- [Records supplied]

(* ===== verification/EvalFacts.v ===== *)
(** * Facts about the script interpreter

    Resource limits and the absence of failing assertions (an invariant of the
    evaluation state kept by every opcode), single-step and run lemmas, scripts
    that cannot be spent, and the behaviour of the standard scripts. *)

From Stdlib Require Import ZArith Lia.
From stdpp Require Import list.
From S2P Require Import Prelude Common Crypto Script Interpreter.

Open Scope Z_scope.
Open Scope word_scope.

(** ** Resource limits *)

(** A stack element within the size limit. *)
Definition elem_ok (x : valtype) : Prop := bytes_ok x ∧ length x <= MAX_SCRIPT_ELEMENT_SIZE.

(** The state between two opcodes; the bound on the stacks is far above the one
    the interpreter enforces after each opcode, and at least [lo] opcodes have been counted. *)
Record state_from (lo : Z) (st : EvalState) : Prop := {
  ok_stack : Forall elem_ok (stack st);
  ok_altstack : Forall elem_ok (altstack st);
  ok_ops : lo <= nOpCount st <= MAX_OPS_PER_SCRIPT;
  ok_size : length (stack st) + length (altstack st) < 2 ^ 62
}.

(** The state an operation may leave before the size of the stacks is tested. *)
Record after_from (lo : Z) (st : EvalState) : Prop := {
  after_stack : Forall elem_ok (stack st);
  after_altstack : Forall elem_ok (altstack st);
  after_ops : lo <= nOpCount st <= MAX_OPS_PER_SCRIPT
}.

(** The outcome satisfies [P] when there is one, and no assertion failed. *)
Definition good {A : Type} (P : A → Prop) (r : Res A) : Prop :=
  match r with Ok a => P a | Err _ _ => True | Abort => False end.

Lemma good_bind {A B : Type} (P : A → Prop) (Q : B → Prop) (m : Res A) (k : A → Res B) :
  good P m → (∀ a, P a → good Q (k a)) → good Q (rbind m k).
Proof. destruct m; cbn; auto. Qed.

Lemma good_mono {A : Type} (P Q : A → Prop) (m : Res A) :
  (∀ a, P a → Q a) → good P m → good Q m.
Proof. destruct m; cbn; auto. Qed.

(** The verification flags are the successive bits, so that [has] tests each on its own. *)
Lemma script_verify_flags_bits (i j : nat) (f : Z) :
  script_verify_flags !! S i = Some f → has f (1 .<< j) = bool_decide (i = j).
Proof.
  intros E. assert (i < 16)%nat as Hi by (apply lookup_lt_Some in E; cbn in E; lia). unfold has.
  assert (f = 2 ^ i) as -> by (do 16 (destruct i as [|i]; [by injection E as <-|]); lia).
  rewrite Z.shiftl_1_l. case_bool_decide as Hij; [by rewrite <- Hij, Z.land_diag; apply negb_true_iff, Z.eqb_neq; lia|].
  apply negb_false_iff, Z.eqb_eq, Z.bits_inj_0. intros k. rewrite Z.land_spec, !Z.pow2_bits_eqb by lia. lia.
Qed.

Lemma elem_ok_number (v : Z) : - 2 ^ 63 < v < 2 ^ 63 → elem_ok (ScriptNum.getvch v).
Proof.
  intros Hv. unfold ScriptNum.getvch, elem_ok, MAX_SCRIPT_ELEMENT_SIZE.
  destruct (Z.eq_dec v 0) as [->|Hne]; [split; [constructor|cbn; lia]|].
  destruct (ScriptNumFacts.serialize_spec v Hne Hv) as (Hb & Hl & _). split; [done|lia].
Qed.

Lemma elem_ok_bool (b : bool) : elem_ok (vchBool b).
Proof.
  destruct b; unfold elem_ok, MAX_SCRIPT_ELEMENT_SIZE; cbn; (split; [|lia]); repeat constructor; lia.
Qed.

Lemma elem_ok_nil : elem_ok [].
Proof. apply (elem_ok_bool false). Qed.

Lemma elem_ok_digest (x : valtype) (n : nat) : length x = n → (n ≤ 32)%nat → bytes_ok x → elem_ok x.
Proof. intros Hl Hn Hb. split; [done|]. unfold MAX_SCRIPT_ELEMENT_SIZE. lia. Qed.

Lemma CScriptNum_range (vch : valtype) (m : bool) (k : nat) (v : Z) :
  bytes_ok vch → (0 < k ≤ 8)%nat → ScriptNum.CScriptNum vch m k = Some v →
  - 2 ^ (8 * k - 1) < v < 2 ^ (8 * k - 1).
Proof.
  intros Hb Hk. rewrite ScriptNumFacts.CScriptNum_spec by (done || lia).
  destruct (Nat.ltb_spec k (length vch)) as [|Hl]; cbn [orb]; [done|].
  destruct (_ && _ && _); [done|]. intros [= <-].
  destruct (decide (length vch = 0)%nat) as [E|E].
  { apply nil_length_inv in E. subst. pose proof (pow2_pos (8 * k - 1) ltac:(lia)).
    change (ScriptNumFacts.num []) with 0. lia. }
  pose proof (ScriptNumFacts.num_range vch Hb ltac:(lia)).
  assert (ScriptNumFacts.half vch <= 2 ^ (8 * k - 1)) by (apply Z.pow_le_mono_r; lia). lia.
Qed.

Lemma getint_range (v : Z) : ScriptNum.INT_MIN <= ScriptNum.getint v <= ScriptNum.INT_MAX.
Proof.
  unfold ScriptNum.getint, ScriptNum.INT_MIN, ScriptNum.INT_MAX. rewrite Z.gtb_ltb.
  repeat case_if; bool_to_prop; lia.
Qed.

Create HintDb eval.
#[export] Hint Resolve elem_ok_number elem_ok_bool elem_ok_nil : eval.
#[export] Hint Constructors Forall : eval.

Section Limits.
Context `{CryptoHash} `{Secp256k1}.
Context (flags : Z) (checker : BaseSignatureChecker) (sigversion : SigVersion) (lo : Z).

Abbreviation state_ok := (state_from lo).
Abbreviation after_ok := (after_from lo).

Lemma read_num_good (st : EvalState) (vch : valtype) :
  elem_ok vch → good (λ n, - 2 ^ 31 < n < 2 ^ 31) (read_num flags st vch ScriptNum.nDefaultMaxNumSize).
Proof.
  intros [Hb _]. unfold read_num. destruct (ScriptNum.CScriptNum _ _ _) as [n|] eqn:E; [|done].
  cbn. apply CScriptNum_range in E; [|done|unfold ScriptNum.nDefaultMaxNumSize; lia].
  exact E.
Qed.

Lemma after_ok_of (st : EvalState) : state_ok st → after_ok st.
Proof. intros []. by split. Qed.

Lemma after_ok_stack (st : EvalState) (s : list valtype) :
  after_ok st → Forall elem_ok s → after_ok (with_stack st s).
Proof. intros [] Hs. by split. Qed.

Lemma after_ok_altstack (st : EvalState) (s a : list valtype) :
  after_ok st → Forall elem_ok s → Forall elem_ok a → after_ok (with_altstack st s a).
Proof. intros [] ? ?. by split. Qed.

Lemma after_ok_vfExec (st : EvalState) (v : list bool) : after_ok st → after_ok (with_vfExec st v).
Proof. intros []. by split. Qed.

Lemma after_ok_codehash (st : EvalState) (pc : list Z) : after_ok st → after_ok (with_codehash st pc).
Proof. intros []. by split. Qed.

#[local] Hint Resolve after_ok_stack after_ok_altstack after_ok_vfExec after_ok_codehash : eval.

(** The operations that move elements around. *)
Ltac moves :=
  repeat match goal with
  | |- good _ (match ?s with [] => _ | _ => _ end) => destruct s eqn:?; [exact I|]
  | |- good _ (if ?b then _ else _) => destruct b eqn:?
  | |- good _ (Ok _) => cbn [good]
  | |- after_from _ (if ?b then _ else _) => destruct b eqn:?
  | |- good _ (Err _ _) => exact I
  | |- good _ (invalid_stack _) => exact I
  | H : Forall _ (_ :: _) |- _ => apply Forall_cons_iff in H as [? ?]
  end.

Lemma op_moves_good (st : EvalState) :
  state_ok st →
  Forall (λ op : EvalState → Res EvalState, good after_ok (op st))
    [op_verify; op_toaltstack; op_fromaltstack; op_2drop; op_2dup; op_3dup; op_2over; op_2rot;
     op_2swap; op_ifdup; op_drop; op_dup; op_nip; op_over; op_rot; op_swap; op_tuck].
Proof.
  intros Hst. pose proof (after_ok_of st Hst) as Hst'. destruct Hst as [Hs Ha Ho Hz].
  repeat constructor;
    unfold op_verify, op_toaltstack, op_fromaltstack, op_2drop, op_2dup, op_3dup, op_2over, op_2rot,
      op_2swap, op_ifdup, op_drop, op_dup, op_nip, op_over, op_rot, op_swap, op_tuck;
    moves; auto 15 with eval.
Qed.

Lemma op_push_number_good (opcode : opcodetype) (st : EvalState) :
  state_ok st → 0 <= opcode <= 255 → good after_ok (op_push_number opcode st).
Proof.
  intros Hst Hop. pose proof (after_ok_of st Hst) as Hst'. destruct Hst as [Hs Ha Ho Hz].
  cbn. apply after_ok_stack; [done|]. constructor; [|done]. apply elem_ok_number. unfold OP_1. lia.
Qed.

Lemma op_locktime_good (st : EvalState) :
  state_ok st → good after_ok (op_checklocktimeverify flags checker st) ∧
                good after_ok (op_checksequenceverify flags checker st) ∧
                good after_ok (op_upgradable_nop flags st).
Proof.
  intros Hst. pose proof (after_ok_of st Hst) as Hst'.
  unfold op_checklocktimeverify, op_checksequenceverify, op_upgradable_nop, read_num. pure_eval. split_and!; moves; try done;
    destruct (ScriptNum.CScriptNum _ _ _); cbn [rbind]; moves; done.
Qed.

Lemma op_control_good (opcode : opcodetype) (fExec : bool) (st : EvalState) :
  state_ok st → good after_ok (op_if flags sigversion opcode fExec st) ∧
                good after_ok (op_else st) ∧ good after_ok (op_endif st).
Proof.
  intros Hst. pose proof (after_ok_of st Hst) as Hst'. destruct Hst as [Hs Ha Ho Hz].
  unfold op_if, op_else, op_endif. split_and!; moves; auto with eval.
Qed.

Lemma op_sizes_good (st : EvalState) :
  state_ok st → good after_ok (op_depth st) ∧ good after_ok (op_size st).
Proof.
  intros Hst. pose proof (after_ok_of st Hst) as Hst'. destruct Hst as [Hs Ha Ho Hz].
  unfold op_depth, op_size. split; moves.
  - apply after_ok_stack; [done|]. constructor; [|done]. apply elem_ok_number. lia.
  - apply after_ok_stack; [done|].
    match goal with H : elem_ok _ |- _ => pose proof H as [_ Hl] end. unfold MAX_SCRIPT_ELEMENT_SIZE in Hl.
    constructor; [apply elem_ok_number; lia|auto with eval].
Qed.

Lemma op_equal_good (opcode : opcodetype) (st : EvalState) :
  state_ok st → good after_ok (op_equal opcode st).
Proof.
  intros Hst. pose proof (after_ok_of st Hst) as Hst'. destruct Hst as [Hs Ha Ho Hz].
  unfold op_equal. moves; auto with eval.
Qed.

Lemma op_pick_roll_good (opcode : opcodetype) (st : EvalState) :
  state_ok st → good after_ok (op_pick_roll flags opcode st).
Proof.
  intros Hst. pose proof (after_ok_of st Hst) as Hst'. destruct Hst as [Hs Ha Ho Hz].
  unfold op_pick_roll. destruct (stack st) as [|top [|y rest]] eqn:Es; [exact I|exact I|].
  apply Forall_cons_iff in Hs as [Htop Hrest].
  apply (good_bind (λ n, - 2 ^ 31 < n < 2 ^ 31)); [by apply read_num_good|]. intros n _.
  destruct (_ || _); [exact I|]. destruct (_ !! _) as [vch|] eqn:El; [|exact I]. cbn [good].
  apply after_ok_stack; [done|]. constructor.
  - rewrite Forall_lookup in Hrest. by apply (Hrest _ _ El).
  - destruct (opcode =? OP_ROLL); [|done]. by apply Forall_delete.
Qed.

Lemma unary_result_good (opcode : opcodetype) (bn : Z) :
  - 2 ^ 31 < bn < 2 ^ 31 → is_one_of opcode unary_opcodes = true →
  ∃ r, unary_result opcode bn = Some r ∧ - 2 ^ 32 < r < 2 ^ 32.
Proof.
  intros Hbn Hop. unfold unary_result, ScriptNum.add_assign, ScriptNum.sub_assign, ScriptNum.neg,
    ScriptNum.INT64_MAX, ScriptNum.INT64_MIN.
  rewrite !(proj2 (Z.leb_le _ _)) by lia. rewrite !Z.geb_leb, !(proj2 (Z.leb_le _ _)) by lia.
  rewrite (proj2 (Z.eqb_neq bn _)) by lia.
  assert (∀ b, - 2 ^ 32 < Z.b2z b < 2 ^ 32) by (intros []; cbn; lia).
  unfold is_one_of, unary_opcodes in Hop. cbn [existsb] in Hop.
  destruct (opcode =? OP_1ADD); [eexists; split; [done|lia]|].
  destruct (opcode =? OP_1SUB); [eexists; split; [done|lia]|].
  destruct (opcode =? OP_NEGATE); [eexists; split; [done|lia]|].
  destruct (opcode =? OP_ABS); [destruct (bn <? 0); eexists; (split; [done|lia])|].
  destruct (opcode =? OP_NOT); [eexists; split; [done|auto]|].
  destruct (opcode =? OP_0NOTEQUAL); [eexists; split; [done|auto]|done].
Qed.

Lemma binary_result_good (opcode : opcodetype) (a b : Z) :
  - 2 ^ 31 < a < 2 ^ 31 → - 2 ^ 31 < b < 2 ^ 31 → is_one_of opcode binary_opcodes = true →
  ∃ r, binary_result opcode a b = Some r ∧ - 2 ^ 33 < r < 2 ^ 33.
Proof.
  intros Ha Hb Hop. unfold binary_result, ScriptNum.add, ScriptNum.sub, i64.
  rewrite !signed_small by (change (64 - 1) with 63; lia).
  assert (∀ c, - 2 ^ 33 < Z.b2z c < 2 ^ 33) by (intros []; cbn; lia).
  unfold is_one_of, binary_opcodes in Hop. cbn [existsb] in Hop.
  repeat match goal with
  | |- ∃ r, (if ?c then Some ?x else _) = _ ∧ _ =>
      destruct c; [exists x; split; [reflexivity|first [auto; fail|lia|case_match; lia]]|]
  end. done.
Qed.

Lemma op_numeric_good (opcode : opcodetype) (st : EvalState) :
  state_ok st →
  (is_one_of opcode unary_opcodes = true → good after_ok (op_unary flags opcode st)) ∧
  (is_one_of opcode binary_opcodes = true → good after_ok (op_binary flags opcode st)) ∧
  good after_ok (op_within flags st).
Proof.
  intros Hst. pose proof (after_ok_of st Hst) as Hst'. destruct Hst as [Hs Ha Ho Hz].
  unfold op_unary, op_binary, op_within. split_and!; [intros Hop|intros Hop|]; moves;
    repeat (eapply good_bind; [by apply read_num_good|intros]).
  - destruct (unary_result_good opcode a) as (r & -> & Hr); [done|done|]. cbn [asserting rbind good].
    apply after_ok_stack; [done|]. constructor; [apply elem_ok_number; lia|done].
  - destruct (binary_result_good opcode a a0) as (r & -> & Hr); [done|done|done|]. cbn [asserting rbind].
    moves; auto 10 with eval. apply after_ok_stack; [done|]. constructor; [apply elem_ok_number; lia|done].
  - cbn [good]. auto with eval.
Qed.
* * *
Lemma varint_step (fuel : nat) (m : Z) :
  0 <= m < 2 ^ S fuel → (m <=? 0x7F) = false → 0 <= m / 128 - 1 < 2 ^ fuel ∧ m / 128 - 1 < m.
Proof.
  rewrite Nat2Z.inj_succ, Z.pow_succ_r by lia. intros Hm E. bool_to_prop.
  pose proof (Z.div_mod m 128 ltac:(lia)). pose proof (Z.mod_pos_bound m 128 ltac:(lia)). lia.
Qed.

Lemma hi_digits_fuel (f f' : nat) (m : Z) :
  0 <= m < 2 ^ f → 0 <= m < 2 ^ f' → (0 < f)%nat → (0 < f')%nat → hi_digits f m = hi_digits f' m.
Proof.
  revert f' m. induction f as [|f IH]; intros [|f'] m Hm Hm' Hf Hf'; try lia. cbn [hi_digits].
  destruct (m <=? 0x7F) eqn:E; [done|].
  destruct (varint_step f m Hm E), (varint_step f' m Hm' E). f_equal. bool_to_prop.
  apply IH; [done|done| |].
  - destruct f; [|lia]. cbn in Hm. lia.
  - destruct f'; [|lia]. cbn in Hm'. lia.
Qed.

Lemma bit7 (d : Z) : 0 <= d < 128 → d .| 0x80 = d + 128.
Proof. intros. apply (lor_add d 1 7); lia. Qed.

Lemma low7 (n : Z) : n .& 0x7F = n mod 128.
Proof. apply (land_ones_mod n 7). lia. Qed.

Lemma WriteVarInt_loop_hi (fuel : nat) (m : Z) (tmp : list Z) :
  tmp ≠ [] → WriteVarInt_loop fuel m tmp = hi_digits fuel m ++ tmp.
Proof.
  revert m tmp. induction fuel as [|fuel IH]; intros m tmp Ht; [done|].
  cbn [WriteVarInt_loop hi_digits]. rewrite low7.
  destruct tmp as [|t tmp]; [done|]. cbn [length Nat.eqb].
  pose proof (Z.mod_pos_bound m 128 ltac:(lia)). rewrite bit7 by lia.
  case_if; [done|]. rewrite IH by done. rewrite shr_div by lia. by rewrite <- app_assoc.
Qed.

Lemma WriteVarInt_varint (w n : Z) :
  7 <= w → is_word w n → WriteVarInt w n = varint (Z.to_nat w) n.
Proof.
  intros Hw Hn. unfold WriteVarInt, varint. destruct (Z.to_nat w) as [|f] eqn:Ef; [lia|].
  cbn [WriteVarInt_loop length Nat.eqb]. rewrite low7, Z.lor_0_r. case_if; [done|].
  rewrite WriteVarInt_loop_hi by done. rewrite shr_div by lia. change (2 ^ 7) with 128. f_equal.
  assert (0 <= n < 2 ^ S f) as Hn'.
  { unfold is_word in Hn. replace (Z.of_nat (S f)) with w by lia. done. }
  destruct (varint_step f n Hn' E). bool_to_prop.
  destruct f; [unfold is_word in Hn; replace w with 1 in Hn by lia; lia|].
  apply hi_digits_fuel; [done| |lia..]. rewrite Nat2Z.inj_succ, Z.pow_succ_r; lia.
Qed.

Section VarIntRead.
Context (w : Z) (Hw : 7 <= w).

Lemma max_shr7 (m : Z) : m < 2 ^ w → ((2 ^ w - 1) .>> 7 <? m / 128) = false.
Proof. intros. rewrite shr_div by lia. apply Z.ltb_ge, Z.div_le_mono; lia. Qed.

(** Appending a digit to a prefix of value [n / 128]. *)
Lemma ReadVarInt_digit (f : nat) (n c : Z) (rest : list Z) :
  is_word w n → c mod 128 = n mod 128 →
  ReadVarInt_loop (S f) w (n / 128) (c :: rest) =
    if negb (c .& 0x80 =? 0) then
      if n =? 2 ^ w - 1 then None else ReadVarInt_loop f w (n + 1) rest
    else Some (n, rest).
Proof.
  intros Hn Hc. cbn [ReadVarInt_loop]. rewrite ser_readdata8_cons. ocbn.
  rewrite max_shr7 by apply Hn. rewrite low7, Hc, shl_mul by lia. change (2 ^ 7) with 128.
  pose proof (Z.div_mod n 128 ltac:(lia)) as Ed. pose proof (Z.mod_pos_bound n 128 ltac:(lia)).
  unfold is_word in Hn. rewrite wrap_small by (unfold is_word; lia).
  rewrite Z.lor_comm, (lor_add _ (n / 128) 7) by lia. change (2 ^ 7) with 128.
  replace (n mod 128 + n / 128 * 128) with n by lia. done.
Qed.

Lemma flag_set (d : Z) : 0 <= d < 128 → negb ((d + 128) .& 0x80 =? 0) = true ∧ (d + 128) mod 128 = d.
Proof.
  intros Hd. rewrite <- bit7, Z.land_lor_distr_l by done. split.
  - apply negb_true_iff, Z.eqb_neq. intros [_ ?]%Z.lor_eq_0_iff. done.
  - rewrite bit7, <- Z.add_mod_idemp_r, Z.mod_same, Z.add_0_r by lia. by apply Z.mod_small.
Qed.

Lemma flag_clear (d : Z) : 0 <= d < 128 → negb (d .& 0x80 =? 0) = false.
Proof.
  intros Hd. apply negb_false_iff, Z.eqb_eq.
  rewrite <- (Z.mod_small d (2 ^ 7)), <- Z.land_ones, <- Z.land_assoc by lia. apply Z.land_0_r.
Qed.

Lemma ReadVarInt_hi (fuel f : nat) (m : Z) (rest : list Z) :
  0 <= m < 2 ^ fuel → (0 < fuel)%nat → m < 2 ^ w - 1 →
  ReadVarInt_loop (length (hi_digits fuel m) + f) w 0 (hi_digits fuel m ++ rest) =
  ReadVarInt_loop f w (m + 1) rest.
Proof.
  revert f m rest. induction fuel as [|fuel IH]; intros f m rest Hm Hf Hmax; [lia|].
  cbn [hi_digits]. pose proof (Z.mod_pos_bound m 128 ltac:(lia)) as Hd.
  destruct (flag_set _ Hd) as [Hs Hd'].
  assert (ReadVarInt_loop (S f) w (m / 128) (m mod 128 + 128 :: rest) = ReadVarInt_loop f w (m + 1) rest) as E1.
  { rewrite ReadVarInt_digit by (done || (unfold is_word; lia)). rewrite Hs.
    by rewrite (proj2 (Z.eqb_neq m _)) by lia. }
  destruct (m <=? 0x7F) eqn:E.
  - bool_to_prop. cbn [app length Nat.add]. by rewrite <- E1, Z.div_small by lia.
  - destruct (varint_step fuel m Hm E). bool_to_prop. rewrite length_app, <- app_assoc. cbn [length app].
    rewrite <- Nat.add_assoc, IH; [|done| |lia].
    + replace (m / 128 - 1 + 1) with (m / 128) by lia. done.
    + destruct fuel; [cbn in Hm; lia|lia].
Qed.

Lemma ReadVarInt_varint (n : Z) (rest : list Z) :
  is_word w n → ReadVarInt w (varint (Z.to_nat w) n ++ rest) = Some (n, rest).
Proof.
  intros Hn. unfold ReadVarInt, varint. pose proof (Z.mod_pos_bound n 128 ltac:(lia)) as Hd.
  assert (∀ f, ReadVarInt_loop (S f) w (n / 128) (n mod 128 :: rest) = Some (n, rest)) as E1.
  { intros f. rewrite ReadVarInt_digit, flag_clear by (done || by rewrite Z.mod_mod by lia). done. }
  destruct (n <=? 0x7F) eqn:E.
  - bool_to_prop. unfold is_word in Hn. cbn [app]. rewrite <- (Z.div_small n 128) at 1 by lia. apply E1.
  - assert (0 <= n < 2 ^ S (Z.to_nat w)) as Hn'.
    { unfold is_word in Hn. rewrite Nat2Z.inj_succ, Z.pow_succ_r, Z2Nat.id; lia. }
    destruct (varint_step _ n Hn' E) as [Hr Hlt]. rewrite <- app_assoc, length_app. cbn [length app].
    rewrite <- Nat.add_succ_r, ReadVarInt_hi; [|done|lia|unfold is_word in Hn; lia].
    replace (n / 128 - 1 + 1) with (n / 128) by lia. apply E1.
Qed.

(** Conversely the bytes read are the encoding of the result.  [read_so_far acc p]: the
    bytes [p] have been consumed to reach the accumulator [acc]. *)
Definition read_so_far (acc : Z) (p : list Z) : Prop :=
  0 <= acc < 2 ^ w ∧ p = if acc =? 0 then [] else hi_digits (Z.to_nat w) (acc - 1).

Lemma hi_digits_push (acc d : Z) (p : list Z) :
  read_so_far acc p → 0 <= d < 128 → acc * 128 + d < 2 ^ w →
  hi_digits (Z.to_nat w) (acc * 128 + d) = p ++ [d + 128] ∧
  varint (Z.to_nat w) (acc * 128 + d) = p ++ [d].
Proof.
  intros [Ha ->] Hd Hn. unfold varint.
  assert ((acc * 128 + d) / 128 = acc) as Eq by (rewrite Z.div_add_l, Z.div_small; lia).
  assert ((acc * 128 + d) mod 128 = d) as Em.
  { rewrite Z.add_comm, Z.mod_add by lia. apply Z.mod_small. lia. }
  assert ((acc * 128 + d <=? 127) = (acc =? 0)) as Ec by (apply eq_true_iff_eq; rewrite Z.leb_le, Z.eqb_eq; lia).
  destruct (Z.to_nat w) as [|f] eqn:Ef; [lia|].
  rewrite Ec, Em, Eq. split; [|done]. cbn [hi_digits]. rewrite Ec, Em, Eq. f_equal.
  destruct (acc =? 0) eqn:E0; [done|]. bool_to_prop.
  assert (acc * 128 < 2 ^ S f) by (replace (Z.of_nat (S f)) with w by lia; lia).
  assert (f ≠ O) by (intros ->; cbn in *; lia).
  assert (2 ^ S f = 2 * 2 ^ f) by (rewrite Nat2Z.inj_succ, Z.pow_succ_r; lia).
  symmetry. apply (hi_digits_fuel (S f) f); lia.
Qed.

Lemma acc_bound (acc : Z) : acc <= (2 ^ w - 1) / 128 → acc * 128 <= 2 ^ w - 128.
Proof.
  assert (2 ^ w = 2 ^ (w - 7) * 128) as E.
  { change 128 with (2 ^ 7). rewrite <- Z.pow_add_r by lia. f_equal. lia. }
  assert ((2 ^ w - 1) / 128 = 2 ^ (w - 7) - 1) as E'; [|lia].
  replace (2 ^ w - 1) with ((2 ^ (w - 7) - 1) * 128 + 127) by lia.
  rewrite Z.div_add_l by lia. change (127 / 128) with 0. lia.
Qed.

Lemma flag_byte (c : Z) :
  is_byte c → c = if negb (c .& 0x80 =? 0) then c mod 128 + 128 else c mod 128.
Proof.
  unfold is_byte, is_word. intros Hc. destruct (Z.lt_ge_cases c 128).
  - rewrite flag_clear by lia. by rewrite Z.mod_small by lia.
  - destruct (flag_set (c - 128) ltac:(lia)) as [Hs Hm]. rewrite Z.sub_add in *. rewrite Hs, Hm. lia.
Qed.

- [Your objective]
Above are some lines. Repeat exactly, and only, those from the line that has "destruct (Nat.ltb_spec k" through the line that has "pose proof (ScriptNumFacts.num_range".

- [Expected output]
  destruct (Nat.ltb_spec k (length vch)) as [|Hl]; cbn [orb]; [done|].
  destruct (_ && _ && _); [done|]. intros [= <-].
  destruct (decide (length vch = 0)%nat) as [E|E].
  { apply nil_length_inv in E. subst. pose proof (pow2_pos (8 * k - 1) ltac:(lia)).
    change (ScriptNumFacts.num []) with 0. lia. }
  pose proof (ScriptNumFacts.num_range vch Hb ltac:(lia)).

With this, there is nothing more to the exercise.